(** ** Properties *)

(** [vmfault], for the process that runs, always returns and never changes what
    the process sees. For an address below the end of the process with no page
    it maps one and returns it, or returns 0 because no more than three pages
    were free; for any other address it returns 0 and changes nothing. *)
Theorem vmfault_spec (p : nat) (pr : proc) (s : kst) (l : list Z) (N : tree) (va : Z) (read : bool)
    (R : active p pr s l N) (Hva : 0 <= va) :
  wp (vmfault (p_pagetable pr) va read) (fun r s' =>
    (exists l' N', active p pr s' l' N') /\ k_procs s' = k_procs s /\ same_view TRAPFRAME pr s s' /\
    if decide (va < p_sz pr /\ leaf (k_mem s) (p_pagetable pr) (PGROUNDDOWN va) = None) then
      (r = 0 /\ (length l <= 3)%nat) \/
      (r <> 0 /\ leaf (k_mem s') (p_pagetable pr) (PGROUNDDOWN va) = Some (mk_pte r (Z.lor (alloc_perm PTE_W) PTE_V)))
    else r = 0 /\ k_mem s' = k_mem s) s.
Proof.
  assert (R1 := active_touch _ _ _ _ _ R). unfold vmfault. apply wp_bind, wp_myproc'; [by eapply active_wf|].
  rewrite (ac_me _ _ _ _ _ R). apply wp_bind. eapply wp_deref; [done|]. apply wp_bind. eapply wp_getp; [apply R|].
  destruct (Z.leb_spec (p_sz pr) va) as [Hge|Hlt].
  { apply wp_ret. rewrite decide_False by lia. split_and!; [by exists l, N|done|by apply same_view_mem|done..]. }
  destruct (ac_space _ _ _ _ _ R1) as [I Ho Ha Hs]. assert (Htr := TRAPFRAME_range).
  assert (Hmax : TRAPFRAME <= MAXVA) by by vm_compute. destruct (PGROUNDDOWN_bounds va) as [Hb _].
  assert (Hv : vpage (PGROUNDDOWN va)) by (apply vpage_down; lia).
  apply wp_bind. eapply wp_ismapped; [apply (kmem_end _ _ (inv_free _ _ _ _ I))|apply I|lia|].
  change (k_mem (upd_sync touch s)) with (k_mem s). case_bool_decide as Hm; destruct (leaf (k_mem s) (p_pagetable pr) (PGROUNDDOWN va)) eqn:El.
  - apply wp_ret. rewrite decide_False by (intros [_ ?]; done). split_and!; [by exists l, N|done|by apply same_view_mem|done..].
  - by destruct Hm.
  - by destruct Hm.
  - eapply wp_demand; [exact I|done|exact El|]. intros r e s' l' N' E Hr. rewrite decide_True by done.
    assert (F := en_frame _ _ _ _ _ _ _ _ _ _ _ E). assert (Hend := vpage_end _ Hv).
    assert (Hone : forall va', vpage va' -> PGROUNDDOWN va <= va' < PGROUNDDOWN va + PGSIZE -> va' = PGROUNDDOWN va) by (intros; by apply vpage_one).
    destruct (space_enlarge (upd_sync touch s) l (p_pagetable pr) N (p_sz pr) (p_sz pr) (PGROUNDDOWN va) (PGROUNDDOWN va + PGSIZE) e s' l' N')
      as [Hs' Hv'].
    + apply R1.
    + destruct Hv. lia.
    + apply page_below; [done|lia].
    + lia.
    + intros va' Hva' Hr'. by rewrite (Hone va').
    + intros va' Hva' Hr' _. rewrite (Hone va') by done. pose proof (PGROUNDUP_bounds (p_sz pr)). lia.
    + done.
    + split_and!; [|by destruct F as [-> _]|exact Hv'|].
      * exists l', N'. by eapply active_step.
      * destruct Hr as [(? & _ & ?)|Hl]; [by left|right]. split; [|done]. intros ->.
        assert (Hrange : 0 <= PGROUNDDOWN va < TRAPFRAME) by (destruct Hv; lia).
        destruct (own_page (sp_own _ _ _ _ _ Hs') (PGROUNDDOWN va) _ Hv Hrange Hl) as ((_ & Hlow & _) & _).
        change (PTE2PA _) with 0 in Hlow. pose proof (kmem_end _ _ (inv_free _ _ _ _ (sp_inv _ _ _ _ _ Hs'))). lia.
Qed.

________________

What this task involves => Repeat the records. Match them exactly.

Task answer =>
(** ** Properties *)

(** [vmfault], for the process that runs, always returns and never changes what
    the process sees. For an address below the end of the process with no page
    it maps one and returns it, or returns 0 because no more than three pages
    were free; for any other address it returns 0 and changes nothing. *)
Theorem vmfault_spec (p : nat) (pr : proc) (s : kst) (l : list Z) (N : tree) (va : Z) (read : bool)
    (R : active p pr s l N) (Hva : 0 <= va) :
  wp (vmfault (p_pagetable pr) va read) (fun r s' =>
    (exists l' N', active p pr s' l' N') /\ k_procs s' = k_procs s /\ same_view TRAPFRAME pr s s' /\
    if decide (va < p_sz pr /\ leaf (k_mem s) (p_pagetable pr) (PGROUNDDOWN va) = None) then
      (r = 0 /\ (length l <= 3)%nat) \/
      (r <> 0 /\ leaf (k_mem s') (p_pagetable pr) (PGROUNDDOWN va) = Some (mk_pte r (Z.lor (alloc_perm PTE_W) PTE_V)))
    else r = 0 /\ k_mem s' = k_mem s) s.
Proof.
  assert (R1 := active_touch _ _ _ _ _ R). unfold vmfault. apply wp_bind, wp_myproc'; [by eapply active_wf|].
  rewrite (ac_me _ _ _ _ _ R). apply wp_bind. eapply wp_deref; [done|]. apply wp_bind. eapply wp_getp; [apply R|].
  destruct (Z.leb_spec (p_sz pr) va) as [Hge|Hlt].
  { apply wp_ret. rewrite decide_False by lia. split_and!; [by exists l, N|done|by apply same_view_mem|done..]. }
  destruct (ac_space _ _ _ _ _ R1) as [I Ho Ha Hs]. assert (Htr := TRAPFRAME_range).
  assert (Hmax : TRAPFRAME <= MAXVA) by by vm_compute. destruct (PGROUNDDOWN_bounds va) as [Hb _].
  assert (Hv : vpage (PGROUNDDOWN va)) by (apply vpage_down; lia).
  apply wp_bind. eapply wp_ismapped; [apply (kmem_end _ _ (inv_free _ _ _ _ I))|apply I|lia|].
  change (k_mem (upd_sync touch s)) with (k_mem s). case_bool_decide as Hm; destruct (leaf (k_mem s) (p_pagetable pr) (PGROUNDDOWN va)) eqn:El.
  - apply wp_ret. rewrite decide_False by (intros [_ ?]; done). split_and!; [by exists l, N|done|by apply same_view_mem|done..].
  - by destruct Hm.
  - by destruct Hm.
  - eapply wp_demand; [exact I|done|exact El|]. intros r e s' l' N' E Hr. rewrite decide_True by done.
    assert (F := en_frame _ _ _ _ _ _ _ _ _ _ _ E). assert (Hend := vpage_end _ Hv).
    assert (Hone : forall va', vpage va' -> PGROUNDDOWN va <= va' < PGROUNDDOWN va + PGSIZE -> va' = PGROUNDDOWN va) by (intros; by apply vpage_one).
    destruct (space_enlarge (upd_sync touch s) l (p_pagetable pr) N (p_sz pr) (p_sz pr) (PGROUNDDOWN va) (PGROUNDDOWN va + PGSIZE) e s' l' N')
      as [Hs' Hv'].
    + apply R1.
    + destruct Hv. lia.
    + apply page_below; [done|lia].
    + lia.
    + intros va' Hva' Hr'. by rewrite (Hone va').
    + intros va' Hva' Hr' _. rewrite (Hone va') by done. pose proof (PGROUNDUP_bounds (p_sz pr)). lia.
    + done.
    + split_and!; [|by destruct F as [-> _]|exact Hv'|].
      * exists l', N'. by eapply active_step.
      * destruct Hr as [(? & _ & ?)|Hl]; [by left|right]. split; [|done]. intros ->.
        assert (Hrange : 0 <= PGROUNDDOWN va < TRAPFRAME) by (destruct Hv; lia).
        destruct (own_page (sp_own _ _ _ _ _ Hs') (PGROUNDDOWN va) _ Hv Hrange Hl) as ((_ & Hlow & _) & _).
        change (PTE2PA _) with 0 in Hlow. pose proof (kmem_end _ _ (inv_free _ _ _ _ (sp_inv _ _ _ _ _ Hs'))). lia.
Qed.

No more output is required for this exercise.